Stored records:
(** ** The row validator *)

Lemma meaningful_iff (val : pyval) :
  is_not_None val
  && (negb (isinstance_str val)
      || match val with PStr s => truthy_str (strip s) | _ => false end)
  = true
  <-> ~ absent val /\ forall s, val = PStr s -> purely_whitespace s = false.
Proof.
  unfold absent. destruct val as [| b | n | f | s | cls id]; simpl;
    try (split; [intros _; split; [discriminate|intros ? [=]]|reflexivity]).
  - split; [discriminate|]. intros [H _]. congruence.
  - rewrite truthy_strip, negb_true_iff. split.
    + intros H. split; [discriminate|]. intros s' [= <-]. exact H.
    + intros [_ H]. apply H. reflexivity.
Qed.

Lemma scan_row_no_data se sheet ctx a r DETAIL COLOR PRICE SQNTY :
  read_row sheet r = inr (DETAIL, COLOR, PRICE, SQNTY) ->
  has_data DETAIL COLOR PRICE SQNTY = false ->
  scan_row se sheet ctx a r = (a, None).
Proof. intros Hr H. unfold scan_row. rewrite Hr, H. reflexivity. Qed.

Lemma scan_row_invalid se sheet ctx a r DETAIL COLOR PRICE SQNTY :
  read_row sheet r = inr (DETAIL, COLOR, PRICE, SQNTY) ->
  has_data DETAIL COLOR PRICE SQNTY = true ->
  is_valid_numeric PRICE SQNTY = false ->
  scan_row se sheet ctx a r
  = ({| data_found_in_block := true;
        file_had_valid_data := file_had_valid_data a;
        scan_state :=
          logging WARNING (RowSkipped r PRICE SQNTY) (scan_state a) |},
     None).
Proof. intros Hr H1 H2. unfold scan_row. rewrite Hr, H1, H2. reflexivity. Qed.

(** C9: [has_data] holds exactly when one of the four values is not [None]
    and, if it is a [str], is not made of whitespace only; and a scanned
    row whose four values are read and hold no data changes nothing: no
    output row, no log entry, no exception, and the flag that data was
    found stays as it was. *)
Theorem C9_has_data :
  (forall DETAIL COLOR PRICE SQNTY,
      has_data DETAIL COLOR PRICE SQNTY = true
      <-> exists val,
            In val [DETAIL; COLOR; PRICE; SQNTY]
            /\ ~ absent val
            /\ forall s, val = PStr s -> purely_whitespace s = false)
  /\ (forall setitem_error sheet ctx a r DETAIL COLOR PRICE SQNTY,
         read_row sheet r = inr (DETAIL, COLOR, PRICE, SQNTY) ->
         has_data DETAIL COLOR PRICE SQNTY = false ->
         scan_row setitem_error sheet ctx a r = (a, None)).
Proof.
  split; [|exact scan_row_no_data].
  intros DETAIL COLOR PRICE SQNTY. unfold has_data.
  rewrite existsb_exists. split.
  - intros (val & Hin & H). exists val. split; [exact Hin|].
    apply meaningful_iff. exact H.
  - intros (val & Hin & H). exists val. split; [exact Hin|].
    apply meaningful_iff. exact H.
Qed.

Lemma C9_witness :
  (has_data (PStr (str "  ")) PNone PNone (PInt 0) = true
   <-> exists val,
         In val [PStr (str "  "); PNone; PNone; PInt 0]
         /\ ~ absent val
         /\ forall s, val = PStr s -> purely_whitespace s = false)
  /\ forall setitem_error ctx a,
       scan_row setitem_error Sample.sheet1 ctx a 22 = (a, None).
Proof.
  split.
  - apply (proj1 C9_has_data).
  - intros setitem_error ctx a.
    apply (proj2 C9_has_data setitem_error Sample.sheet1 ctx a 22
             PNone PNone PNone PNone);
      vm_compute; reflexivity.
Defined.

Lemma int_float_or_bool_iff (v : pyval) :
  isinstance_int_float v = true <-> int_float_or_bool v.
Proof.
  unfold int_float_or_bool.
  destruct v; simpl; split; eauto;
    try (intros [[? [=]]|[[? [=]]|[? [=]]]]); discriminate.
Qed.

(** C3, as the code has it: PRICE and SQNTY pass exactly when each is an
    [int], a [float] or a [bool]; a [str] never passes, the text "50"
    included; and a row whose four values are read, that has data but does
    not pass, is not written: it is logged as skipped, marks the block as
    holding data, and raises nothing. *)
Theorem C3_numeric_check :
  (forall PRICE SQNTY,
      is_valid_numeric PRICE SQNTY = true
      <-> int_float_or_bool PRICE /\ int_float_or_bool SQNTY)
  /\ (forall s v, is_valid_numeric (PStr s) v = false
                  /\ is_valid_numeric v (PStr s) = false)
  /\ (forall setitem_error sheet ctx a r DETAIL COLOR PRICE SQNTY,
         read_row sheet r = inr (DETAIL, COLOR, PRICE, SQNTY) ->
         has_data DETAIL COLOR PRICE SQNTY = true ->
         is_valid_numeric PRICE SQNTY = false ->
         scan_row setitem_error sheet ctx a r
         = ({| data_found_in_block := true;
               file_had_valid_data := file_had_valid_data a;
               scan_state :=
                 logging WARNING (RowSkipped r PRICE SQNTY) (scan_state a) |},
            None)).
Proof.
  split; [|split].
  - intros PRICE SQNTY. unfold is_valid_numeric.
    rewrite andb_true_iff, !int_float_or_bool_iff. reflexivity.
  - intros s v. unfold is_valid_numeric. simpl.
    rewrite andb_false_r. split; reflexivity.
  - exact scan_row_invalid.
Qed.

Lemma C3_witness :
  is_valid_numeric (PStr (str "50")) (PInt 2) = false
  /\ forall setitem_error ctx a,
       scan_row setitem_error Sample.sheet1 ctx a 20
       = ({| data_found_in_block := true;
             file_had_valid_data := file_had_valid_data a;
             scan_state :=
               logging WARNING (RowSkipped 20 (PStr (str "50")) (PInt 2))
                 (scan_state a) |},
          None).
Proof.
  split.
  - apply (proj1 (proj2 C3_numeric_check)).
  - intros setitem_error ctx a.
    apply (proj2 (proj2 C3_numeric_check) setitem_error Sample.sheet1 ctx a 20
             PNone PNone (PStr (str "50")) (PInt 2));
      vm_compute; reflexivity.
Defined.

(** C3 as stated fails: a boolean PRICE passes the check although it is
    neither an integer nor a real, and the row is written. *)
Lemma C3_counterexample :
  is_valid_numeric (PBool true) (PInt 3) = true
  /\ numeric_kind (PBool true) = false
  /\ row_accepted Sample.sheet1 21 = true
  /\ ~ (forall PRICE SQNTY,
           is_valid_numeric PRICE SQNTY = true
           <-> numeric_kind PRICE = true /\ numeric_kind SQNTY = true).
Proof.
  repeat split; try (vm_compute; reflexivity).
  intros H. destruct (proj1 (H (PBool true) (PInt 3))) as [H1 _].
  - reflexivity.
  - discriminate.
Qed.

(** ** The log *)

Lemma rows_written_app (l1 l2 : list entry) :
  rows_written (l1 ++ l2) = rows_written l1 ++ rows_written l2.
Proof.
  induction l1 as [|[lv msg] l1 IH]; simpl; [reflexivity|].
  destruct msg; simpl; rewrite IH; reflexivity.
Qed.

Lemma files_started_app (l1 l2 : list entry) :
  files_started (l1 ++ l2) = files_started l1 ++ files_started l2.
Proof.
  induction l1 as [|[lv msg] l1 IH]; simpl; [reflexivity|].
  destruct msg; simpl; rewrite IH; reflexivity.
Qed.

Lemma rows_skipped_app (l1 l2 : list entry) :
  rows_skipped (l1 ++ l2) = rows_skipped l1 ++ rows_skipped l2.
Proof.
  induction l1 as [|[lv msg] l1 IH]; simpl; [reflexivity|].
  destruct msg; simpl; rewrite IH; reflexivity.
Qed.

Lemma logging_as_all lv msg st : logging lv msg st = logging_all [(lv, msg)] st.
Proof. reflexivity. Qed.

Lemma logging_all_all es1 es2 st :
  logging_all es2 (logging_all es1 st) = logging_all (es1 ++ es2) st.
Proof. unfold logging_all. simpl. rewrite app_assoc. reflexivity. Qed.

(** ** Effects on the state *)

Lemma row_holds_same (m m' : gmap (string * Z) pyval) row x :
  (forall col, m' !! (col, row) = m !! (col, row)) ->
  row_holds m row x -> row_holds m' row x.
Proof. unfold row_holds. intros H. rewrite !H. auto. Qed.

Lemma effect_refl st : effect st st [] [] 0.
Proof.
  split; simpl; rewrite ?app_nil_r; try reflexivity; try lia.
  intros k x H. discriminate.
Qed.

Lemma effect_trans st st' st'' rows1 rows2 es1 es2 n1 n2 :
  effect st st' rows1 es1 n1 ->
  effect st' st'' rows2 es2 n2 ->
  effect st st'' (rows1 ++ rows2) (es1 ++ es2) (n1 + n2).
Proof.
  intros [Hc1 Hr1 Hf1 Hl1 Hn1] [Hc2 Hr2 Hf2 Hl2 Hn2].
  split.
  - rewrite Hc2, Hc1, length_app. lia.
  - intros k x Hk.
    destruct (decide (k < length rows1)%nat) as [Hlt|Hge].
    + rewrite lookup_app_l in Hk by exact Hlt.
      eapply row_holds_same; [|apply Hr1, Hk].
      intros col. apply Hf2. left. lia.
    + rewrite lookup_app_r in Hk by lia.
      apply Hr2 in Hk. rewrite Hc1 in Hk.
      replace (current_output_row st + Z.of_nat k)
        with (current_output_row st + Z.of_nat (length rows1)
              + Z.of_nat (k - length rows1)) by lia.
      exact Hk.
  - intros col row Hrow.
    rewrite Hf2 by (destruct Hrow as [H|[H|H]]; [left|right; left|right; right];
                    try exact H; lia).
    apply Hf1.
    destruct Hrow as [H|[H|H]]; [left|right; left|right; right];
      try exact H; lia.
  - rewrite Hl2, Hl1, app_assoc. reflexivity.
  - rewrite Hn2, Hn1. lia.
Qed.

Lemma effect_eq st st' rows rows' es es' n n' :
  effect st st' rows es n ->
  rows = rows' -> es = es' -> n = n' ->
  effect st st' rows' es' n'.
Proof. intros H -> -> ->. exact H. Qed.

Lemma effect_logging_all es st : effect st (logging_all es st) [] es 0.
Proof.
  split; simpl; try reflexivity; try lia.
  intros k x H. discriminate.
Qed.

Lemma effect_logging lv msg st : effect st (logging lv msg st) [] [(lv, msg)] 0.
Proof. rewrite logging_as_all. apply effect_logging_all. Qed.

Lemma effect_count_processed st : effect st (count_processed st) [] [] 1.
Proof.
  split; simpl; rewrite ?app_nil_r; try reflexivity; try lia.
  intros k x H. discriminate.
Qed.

- BRIEF
Among the entries, find every line holding "discriminate" and return it.

- TASK OUTPUT
    try (split; [intros _; split; [discriminate|intros ? [=]]|reflexivity]).
  - split; [discriminate|]. intros [H _]. congruence.
    + intros H. split; [discriminate|]. intros s' [= <-]. exact H.
    try (intros [[? [=]]|[[? [=]]|[? [=]]]]); discriminate.
  - discriminate.
  intros k x H. discriminate.
  intros k x H. discriminate.
  intros k x H. discriminate.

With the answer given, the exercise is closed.